#### [Task requirements]
After locating the line that contains "(** Attaching a" in the records below, write out exactly that line and each line after it through the one that contains "destruct (find_index _ _) as", and nothing else.

#### [Records provided]
┌──
Lemma property_value_ok_spec p v :
  property_value_ok p v = true <->
  if has_flag (prop_flags p) DRM_MODE_PROP_RANGE
  then default 0 (prop_values p !! 0%nat) <= v <= default 0 (prop_values p !! 1%nat)
  else v ∈ take (num_values p) (prop_values p).
Proof.
  unfold property_value_ok. destruct (has_flag _ _).
  - by rewrite andb_true_iff, !Z.leb_le.
  - rewrite existsb_exists, list_elem_of_In. split.
    + by intros (x & Hx & ->%Z.eqb_eq).
    + intros H. exists v. split; [done | apply Z.eqb_refl].
Qed.

(** The slot found after writing [pid] into slot [i], when the slots
    before [i] hold other identifiers. *)
Lemma property_slot_insert o i pid vals :
  (i < DRM_OUTPUT_MAX_PROPERTY)%nat -> (i < length (property_ids o))%nat ->
  (forall j y, (j < i)%nat -> property_ids o !! j = Some y -> y <> pid) ->
  property_slot (with_output_props o (<[i := pid]> (property_ids o)) vals) pid = Some i.
Proof.
  intros Hi Hl Hmin. unfold property_slot; simpl.
  apply (find_index_intro _ _ _ pid); [| apply Z.eqb_refl |].
  - rewrite lookup_take_lt by done. by apply list_lookup_insert_eq.
  - intros j y Hj. rewrite lookup_take_lt, list_lookup_insert_ne by lia.
    intros Hy. apply Z.eqb_neq. eapply Hmin; eauto.
Qed.


(** ** Attaching, setting and reading values *)

(** [drm_output_attach_property] fails with -EINVAL, leaving the
    output as it was, exactly when the slot search of
    [drm_output_property_set_value] finds no empty slot (identifier 0),
    that is exactly when every one of the [DRM_OUTPUT_MAX_PROPERTY] slots
    holds a property identifier. *)
Theorem drm_output_attach_property_full o pid v :
  (drm_output_attach_property o pid v = (- EINVAL, o) <-> property_slot o 0 = None) /\
  (property_slot o 0 = None <->
   forall id, id ∈ take DRM_OUTPUT_MAX_PROPERTY (property_ids o) -> id <> 0).
Proof.
  unfold drm_output_attach_property, property_slot.
  destruct (find_index _ _) eqn:E; (split; split; try done).
  - intros Hfull. destruct (find_index_Some _ _ _ E) as (x & Hx & ->%Z.eqb_eq & _).
    exfalso. apply (Hfull 0); [by eapply list_elem_of_lookup_2|done].
  - intros _ id Hid ->. pose proof (find_index_None _ _ E 0 Hid) as H. discriminate H.
Qed.

(** Attaching a property that is not yet attached, on success,
    makes [drm_output_property_get_value] return the initial value, and
    keeps the attachment arrays at their size. *)
Theorem drm_output_attach_then_get o pid v o' :
  output_props_wf o -> pid <> 0 -> pid ∉ property_ids o ->
  drm_output_attach_property o pid v = (0, o') ->
  drm_output_property_get_value o' pid = (0, Some v) /\ output_props_wf o'.
Proof.
  intros [Hli Hlv] Hpid Hnot. unfold drm_output_attach_property.
  destruct (find_index _ _) as [i|] eqn:E; [|done]. intros [= <-].
  pose proof (find_index_lt _ _ _ E) as Hi. rewrite length_take in Hi.
  unfold drm_output_property_get_value. rewrite property_slot_insert by
    (try lia; intros j y _ Hy ->; by apply Hnot, (list_elem_of_lookup_2 _ j)).
  unfold output_props_wf; simpl. rewrite !length_insert, list_lookup_insert_eq by lia.
  done.
Qed.

(** A successful [drm_output_property_set_value] is read back by
    [drm_output_property_get_value] and changes no identifier. *)
Theorem drm_output_set_then_get o pid v o' :
  output_props_wf o ->
  drm_output_property_set_value o pid v = (0, o') ->
  drm_output_property_get_value o' pid = (0, Some v) /\
  property_ids o' = property_ids o /\ output_props_wf o'.
Proof.
  intros [Hli Hlv]. unfold drm_output_property_set_value.
  destruct (property_slot o pid) as [i|] eqn:E; [|done]. intros [= <-].
  destruct (property_slot_lt _ _ _ E).
  unfold drm_output_property_get_value, property_slot, output_props_wf in *; simpl.
  rewrite E, length_insert, list_lookup_insert_eq by lia. done.
Qed.

(** ** Enum entries *)


Lemma rename_enum_find l v n :
  existsb (fun e => enum_value e =? v) l = true ->
  find_first (fun e => enum_value e =? v) (rename_enum l v n) = Some (mk_prop_enum v n).
Proof.
  induction l as [|e l IH]; simpl; [discriminate|].
  destruct (enum_value e =? v) eqn:E; simpl; [by rewrite Z.eqb_refl | by rewrite E].
Qed.

Lemma rename_enum_fixed l v n :
  find_first (fun e => enum_value e =? v) l = Some (mk_prop_enum v n) -> rename_enum l v n = l.
Proof.
  induction l as [|e l IH]; simpl; [done|].
  destruct (enum_value e =? v); [by intros [= ->] | intros H; f_equal; auto].
Qed.



Lemma drm_property_add_enum_named p j v name :
  has_flag (prop_flags p) DRM_MODE_PROP_ENUM = true ->
  find_first (fun e => enum_value e =? v) (enum_blob_list p) =
    Some (mk_prop_enum v (String.substring 0 (DRM_PROP_NAME_LEN - 1) name)) ->
  drm_property_add_enum p j v name = (0, p).
Proof.
  intros Hf Hfind. unfold drm_property_add_enum. rewrite Hf; simpl.
  destruct (find_first_Some _ _ _ Hfind) as [Hin Hv].
  replace (existsb _ _) with true
    by (symmetry; apply existsb_exists; eexists; split; [by apply list_elem_of_In | exact Hv]).
  rewrite rename_enum_fixed by exact Hfind. by destruct p.
Qed.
└──
#### [Your solution]
(** Attaching a property that is not yet attached, on success,
    makes [drm_output_property_get_value] return the initial value, and
    keeps the attachment arrays at their size. *)
Theorem drm_output_attach_then_get o pid v o' :
  output_props_wf o -> pid <> 0 -> pid ∉ property_ids o ->
  drm_output_attach_property o pid v = (0, o') ->
  drm_output_property_get_value o' pid = (0, Some v) /\ output_props_wf o'.
Proof.
  intros [Hli Hlv] Hpid Hnot. unfold drm_output_attach_property.
  destruct (find_index _ _) as [i|] eqn:E; [|done]. intros [= <-].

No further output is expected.